Give back an exact copy of the lines from the start of the material through the line bearing "(** ** Command numbers *)". Include both ends and nothing else.

------------------------

(* ===== verification/ControlProps.v ===== *)
(** * Properties of the control device *)

From S2P Require Import Prelude Uapi Kernel Port Hub Object Device Transfer Backend BackendInv BackendOps Hcd HcdSpec UrbSpec Control ControlSpec ModuleSpec Scenario.

(** ** Command numbers *)

(** C31. The dispatch of ioctl commands on an active control file.  With the Linux
    encoding the eleven handled commands are distinct, a command that is none of
    them gives -ENOTTY without effect, and so does every reserved command but one:
    under every encoding the number of VIRTUSB_IOCTL_GET_CONNECTED is the number
    of VIRTUSB_IOCTL_DEVICE_CREATE, so that a request to read the connection
    bitmap creates a device. *)
Theorem ioctl_dispatch s f fv c us env :
  module_ok s -> k_files s !! f = Some fv -> file_control s fv = Some c ->
  NoDup (commands linux) /\
  (forall command, command ∉ commands linux ->
     virtusb_control_ioctl linux f command us env s = Some ((- ENOTTY, None), s)) /\
  (forall command, command ∈ reserved_commands linux -> command ∉ commands linux) /\
  forall enc, VIRTUSB_IOCTL_GET_CONNECTED enc <> VIRTUSB_IOCTL_GET_PORT_STATUS enc ->
    virtusb_control_ioctl enc f (VIRTUSB_IOCTL_GET_CONNECTED enc) us env s =
      virtusb_control_device_create us env s.
Proof.
  intros Hm Hf Hc. split_and!.
  - apply (bool_decide_eq_true_1 _). vm_compute. reflexivity.
  - intros command. unfold commands. rewrite !not_elem_of_cons. intros Hn.
    unfold virtusb_control_ioctl. unfold bind at 1. rewrite (active_control_eq s Hm f fv Hf), Hc.
    repeat match goal with |- context [command =? ?x] => destruct (Z.eqb_spec command x); [tauto | ] end.
    done.
  - apply Forall_forall. apply (bool_decide_eq_true_1 _). vm_compute. reflexivity.
  - intros enc Hne. unfold virtusb_control_ioctl. unfold bind at 1.
    rewrite (active_control_eq s Hm f fv Hf), Hc. destruct (Z.eqb_spec (VIRTUSB_IOCTL_GET_CONNECTED enc)
      (VIRTUSB_IOCTL_GET_PORT_STATUS enc)); [done | ].
    change (VIRTUSB_IOCTL_GET_CONNECTED enc) with (VIRTUSB_IOCTL_DEVICE_CREATE enc).
    by rewrite Z.eqb_refl.
Qed.

Lemma ioctl_dispatch_witness :
  virtusb_control_ioctl linux f1 (VIRTUSB_IOCTL_GET_CONNECTED linux) (user_create 3) (with_memory d2) created1 =
    virtusb_control_device_create (user_create 3) (with_memory d2) created1.
Proof.
  apply (ioctl_dispatch created1 f1 open_file h1 (user_create 3) (with_memory d2) created1_ok
    ltac:(eval_eq) ltac:(eval_eq)).
  intros H. vm_compute in H. discriminate H.
Defined.

(** ** Polling *)

(** C32. [virtusb_control_poll] and a non-blocking fetch agree.  A file that is not
    usable reports an error.  For a file with a registered backend poll reports
    readable exactly when a non-blocking fetch would not give -EAGAIN: there is
    a request to fetch, or the host controller is stopping.  For a file without
    backend poll reports readable only while the host controller is stopping,
    although a fetch fails at once with -ENODEV.  Poll changes nothing. *)
Theorem poll_matches_fetch s f fv buffer sleeps :
  module_ok s -> k_files s !! f = Some fv ->
  exists events, virtusb_control_poll f s = Some (events, s) /\
    match file_control s fv with
    | None => events = Z.lor EPOLLERR EPOLLHUP
    | Some c => exists v r view s',
        k_hcds s !! c = Some v /\
        virtusb_backend_fetch (Some c) (Some f) (Some buffer) true sleeps s = Some ((r, view), s') /\
        (events = 0 \/ events = Z.lor EPOLLIN EPOLLRDNORM) /\
        if decide (virtusb_backend_find_owner_locked (vh_backend v) f = None)
        then r = - ENODEV /\ (events = 0 <-> be_stopping (vh_backend v) = false)
        else events = 0 <-> r = - EAGAIN
    end.
Proof.
  intros Hm Hf. rewrite (poll_eq s Hm f fv Hf). eexists. split; [done | ].
  destruct (file_control s fv) as [c|] eqn:Hc; [ | done].
  destruct (file_control_facts s Hm f fv Hf c Hc) as (v & hv & Hv & _ & _). rewrite Hv.
  pose proof (backend_fetch_spec _ _ s (mo_inv _ _ _ Hm) c v Hv f buffer true sleeps) as Hfetch.
  assert (Z.lor EPOLLIN EPOLLRDNORM <> 0) as Hne by done.
  destruct (next_request s v f) as [[i r]|] eqn:En.
  - destruct Hfetch as (tv & ov & _ & _ & E & _). exists v. eexists _, _, _. split; [done | ].
    split; [exact E | ]. rewrite bool_decide_eq_true_2, orb_true_r by done. split; [by right | ].
    rewrite decide_False; [done | ]. unfold next_request in En. intros E0. by rewrite E0 in En.
  - assert (fetch_error v f true <> 0) as Hfe.
    { unfold fetch_error. case_decide; [done | ]. by destruct (be_stopping _). }
    exists v. eexists _, _, _. split; [done | ]. split; [by apply Hfetch | ].
    rewrite bool_decide_eq_false_2, orb_false_r by tauto. unfold fetch_error.
    destruct (be_stopping (vh_backend v)).
    + split; [by right | ]. by case_decide.
    + split; [by left | ]. by case_decide.
Qed.

Lemma poll_matches_fetch_witness : exists events,
  virtusb_control_poll f1 enqueued2 = Some (events, enqueued2) /\ events = Z.lor EPOLLIN EPOLLRDNORM.
Proof.
  destruct (poll_matches_fetch enqueued2 f1 open_file zero_fetch [] enqueued2_ok ltac:(eval_eq))
    as (events & E & _).
  exists events. refine (conj E _).
  assert (fst <$> virtusb_control_poll f1 enqueued2 = Some (Z.lor EPOLLIN EPOLLRDNORM)) as E2 by eval_eq.
  rewrite E in E2. injection E2 as E2. exact E2.
Defined.
(* ===== verification/PlatformProps.v ===== *)
(** * Properties of the platform driver and of the module's life cycle *)

From S2P Require Import Prelude Uapi Kernel Port Hub Object Device Transfer Backend BackendInv BackendOps Hcd HcdSpec UrbSpec Control ControlSpec ModuleSpec Config Linux Platform LifeSpec PlatformSpec InitSpec LoadSpec Scenario LinuxModel.

(** ** A concrete load *)

(** The device numbers of include/linux/kdev_t.h. *)
Definition linux_devt : devt_macros := {|
  MKDEV ma mi := ma * 2 ^ 20 + mi;
  MAJOR d := d / 2 ^ 20;
  MINOR d := d mod 2 ^ 20;
|}.
Definition base_devt : Z := MKDEV linux_devt 240 0.

Lemma linux_region : region_ok linux_devt base_devt.
Proof.
  split; [ | by vm_compute]. intros ma mi Hmi. cbn -[Z.pow]. split.
  - rewrite Z.div_add_l, Z.div_small by lia. lia.
  - rewrite Z.add_comm, Z.mod_add, Z.mod_small by lia. lia.
Qed.

Definition power_on (port : Z) : hub_request :=
  mk_hub_request SetPortFeature USB_PORT_FEAT_POWER port (replicate 15 0) 0.
(** The USB core powers two ports. *)
Definition linux_core : LinuxCore := linux_model [power_on 1; power_on 2].
Lemma linux_core_laws : LinuxLaws linux_core.
Proof. apply linux_model_laws. repeat constructor. Qed.

Definition probe_outside (h : hcd_ptr) (add cdev : Z) : probe_env :=
  mk_probe_env (Some h) root_dev add cdev 0.
Definition create_outside (i add cdev : Z) : create_env :=
  mk_create_env (Some (Ptr (Z.to_pos (i + 1)))) 0 0 (probe_outside (Ptr (Z.to_pos (i + 1))) add cdev).
(** A load of [n] instances in which the probe of instance [bad] fails. *)
Definition load_outside (bad : Z) : init_env :=
  mk_init_env false (mk_control_env 0 base_devt 0) 0
    (fun i => create_outside i 0 (if i =? bad then - ENOMEM else 0)).

Lemma load_outside_wf n bad : init_env_wf n (load_outside bad).
Proof.
  split; cbn.
  - intros i j p Hi Hj [= <-] [= E]. lia.
  - intros i j h Hi Hj [= <-] [= E]. lia.
Qed.

Definition not_loaded : system := mk_system empty_kernel no_statics no_linux.
Lemma not_loaded_unloaded : unloaded not_loaded.
Proof. by split. Qed.

(** ** The life cycle *)

(** C7. Loading, running and unloading the module on any Linux that obeys [LinuxLaws].  [virtusb_module_init] returns
    for every instance count and every behaviour of Linux: on an error, whatever
    step failed in whatever instance, nothing is left, neither storage nor a
    device number, node, HCD or platform device; on success the module is
    consistent.  After any run of system calls and USB core calls that closes
    its files, [virtusb_module_exit] terminates and nothing is left either:
    every URB was given back, every reference count went to zero. *)
Theorem module_load_unload `{LinuxLaws} L n env s :
  unloaded s -> 0 <= n -> region_ok L (ce_base (in_control env)) -> init_env_wf n env ->
  exists r s1, virtusb_module_init L n env s = Some (r, s1) /\
    (r <> 0 -> r < 0 /\ unloaded s1) /\
    (r = 0 -> module_ok (sy_kernel s1) /\ Z.of_nat (size (k_hcds (sy_kernel s1))) = n /\
       forall enc k, module_reach enc (sy_kernel s1) k -> all_files_closed k ->
       forall fuel, (size (k_registry k) < fuel)%nat ->
       exists s2, virtusb_module_exit fuel (set_kernel k s1) = Some (tt, s2) /\ unloaded s2).
Proof.
  intros Hs Hn Hrg Hw.
  destruct (Z.eq_dec n 0) as [->|Hn0].
  { exists (- EINVAL), s. by split_and!. }
  destruct (Z.lt_ge_cases VIRTUSB_MAX_HCD_COUNT n) as [Hbig|Hsmall].
  { exists (- EINVAL), s. split_and!; [ | done..]. unfold virtusb_module_init.
    destruct (Z.eqb_spec n 0); [lia | ]. by destruct (Z.ltb_spec VIRTUSB_MAX_HCD_COUNT n); [ | lia]. }
  assert (Hr : 1 <= n <= VIRTUSB_MAX_HCD_COUNT) by lia.
  destruct (init_spec L _ Hrg n Hr env s Hs Hw eq_refl) as (r & s1 & E & H1).
  exists r, s1. split; [done | ]. destruct (Z.eqb_spec r 0) as [->|Hr0]; [ | by split].
  split; [done | ]. intros _. destruct H1 as (l & Hrun & Hlen & Hidle).
  pose proof (rn_loaded _ _ _ _ _ Hrun) as Hl. split_and!.
  - apply Hl.
  - rewrite <- Hlen, <- (loaded_size _ _ _ _ Hl). done.
  - intros enc k Hreach Hf fuel Hfuel. destruct s1 as [k1 t x].
    apply (exit_spec L _ Hrg n Hr l); try done. by apply (running_reach _ _ _ enc l k1).
Qed.

(** One instance, loaded and unloaded again. *)
Lemma module_load_unload_witness : exists s1 s2,
  virtusb_module_init (X := linux_core) linux_devt 1 (load_outside (-1)) not_loaded = Some (0, s1) /\
  virtusb_module_exit (X := linux_core) 1 s1 = Some (tt, s2) /\ unloaded s2.
Proof.
  destruct (module_load_unload (X := linux_core) (H := linux_core_laws) linux_devt 1 (load_outside (-1)) not_loaded not_loaded_unloaded
    ltac:(lia) linux_region (load_outside_wf 1 (-1))) as (r & s1 & E & _ & Hok).
  assert (Er : fst <$> virtusb_module_init (X := linux_core) linux_devt 1 (load_outside (-1)) not_loaded = Some 0) by eval_eq.
  rewrite E in Er. injection Er as Er.
  assert (Ek : (fun x => k_registry (sy_kernel x.2)) <$> virtusb_module_init (X := linux_core) linux_devt 1 (load_outside (-1)) not_loaded = Some ∅)
    by eval_eq.
  rewrite E in Ek. injection Ek as Ek.
  assert (Ef : (fun x => k_files (sy_kernel x.2)) <$> virtusb_module_init (X := linux_core) linux_devt 1 (load_outside (-1)) not_loaded = Some ∅)
    by eval_eq.
  rewrite E in Ef. injection Ef as Ef.
  destruct (Hok Er) as (_ & _ & Hexit).
  destruct (Hexit linux (sy_kernel s1)) with (fuel := 1%nat)
    as (s2 & E2 & Hu).
  - constructor.
  - intros f fv. rewrite Ef. intros Hf. discriminate Hf.
  - rewrite Ek. exact (le_n 1).
  - exists s1, s2. rewrite Er in E. destruct s1 as [k t x]. exact (conj E (conj E2 Hu)).
Defined.

(** C33. [virtusb_hcd_platform_probe] returns the error of the first step that
    fails and 0 otherwise.  On success the module has one more host controller,
    with empty queues, the instance number of its platform device and an active
    control plane under the device number of that instance; on failure the host
    controllers, and all that Linux holds for the module, are as before.  The
    module stays consistent either way. *)
Theorem platform_probe_correct `{LinuxLaws} L k t x p pd n env :
  module_ok k -> lx_pdevs x !! p = Some pd -> pd_drvdata pd = None -> pd_platdata pd = Some n -> 0 <= n ->
  probe_env_wf L k t x pd env ->
  exists k' x', virtusb_hcd_platform_probe L env p (mk_system k t x) =
      Some (probe_result t pd n env, mk_system k' t x') /\ module_ok k' /\
    if probe_result t pd n env =? 0 then
      exists h, pe_memory env = Some h /\ k_hcds k !! h = None /\
        k_hcds k' = <[h := mk_hcd (u32 (pd_id pd)) (Some h) (mk_backend [] [] [] false)
                            (mk_control (Some h) (instance_devt L (st_base_devt t) (u32 (pd_id pd))) true true)]>
                     (k_hcds k) /\
        is_Some (k_hubs k' !! h) /\ unplugged h k' /\
        k_usb_hcds k' = <[h := mk_usb_hcd (Some (pe_root_hub env)) true]> (k_usb_hcds k) /\
        x' = probed_linux L t x p pd h
    else k_hcds k' = k_hcds k /\ dom (k_hubs k') = dom (k_hubs k) /\
         k_usb_hcds k' = k_usb_hcds k /\ x' = x.
Proof.
  intros Hm Hp Hd Hn Hpos Hw.
  destruct (probe_spec L k t x p pd (module_bus _ _ _ Hm) Hp Hd n Hpos Hn env Hw) as (s' & E & H1).
  destruct (_ =? 0).
  - destruct H1 as (h & k' & Eh & -> & Hb). destruct (pw_memory _ _ _ _ _ _ Hw h Eh) as [Hf _].
    destruct (built_fresh h k k' Hm Hf _ _ Hb) as (Hm' & E1 & _ & E3); [done | by intros y [= <-] | done.. | ].
    exists k', (probed_linux L t x p pd h). split_and!; [done | done | ]. exists h.
    split_and!; try done; try apply Hb. apply Hf.
  - destruct H1 as (k' & -> & [->|(h & Eh & Hg)]).
    + by exists k, x.
    + destruct (pw_memory _ _ _ _ _ _ Hw h Eh) as [Hf _].
      destruct (gone_fresh h k k' Hm Hf Hg) as (Hm' & E1 & E2 & E3). by exists k', x.
Qed.

(** The platform device of a first instance. *)
Definition new_pdev : platform_device := mk_pdev 0 (Some 4) None false.
Definition pdev1 : pdev_ptr := Ptr 1.
Definition linux_with (pd : platform_device) : linux_side :=
  mk_linux (Some (base_devt, 1)) true ∅ ∅ ∅ true {[pdev1 := pd]}.
Definition registered_class : statics := mk_statics true base_devt 1 (Some [None]) 0.

Lemma platform_probe_correct_witness : exists k' x',
  virtusb_hcd_platform_probe (X := linux_core) linux_devt (probe_outside h1 0 (- ENOMEM)) pdev1
    (mk_system empty_kernel registered_class (linux_with new_pdev)) =
    Some (- ENOMEM, mk_system k' registered_class x') /\ module_ok k' /\ x' = linux_with new_pdev.
Proof.
  destruct (platform_probe_correct (X := linux_core) (H := linux_core_laws) linux_devt empty_kernel registered_class (linux_with new_pdev) pdev1
    new_pdev 4 (probe_outside h1 0 (- ENOMEM))) as (k' & x' & E & Hm & H1).
  - apply empty_module_ok; [apply not_loaded_unloaded | by vm_compute].
  - eval_eq.
  - reflexivity.
  - reflexivity.
  - lia.
  - split.
    + intros h [= <-]. split; [split_and!; reflexivity | intros Hin; by apply not_elem_of_empty in Hin].
    + intros Hin; by apply not_elem_of_empty in Hin.
    + intros Hin; by apply not_elem_of_empty in Hin.
  - exists k', x'. exact (conj E (conj Hm (proj2 (proj2 (proj2 H1))))).
Defined.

------------------------

» **RESULT OF THIS TASK**:
(* ===== verification/ControlProps.v ===== *)
(** * Properties of the control device *)

From S2P Require Import Prelude Uapi Kernel Port Hub Object Device Transfer Backend BackendInv BackendOps Hcd HcdSpec UrbSpec Control ControlSpec ModuleSpec Scenario.

(** ** Command numbers *)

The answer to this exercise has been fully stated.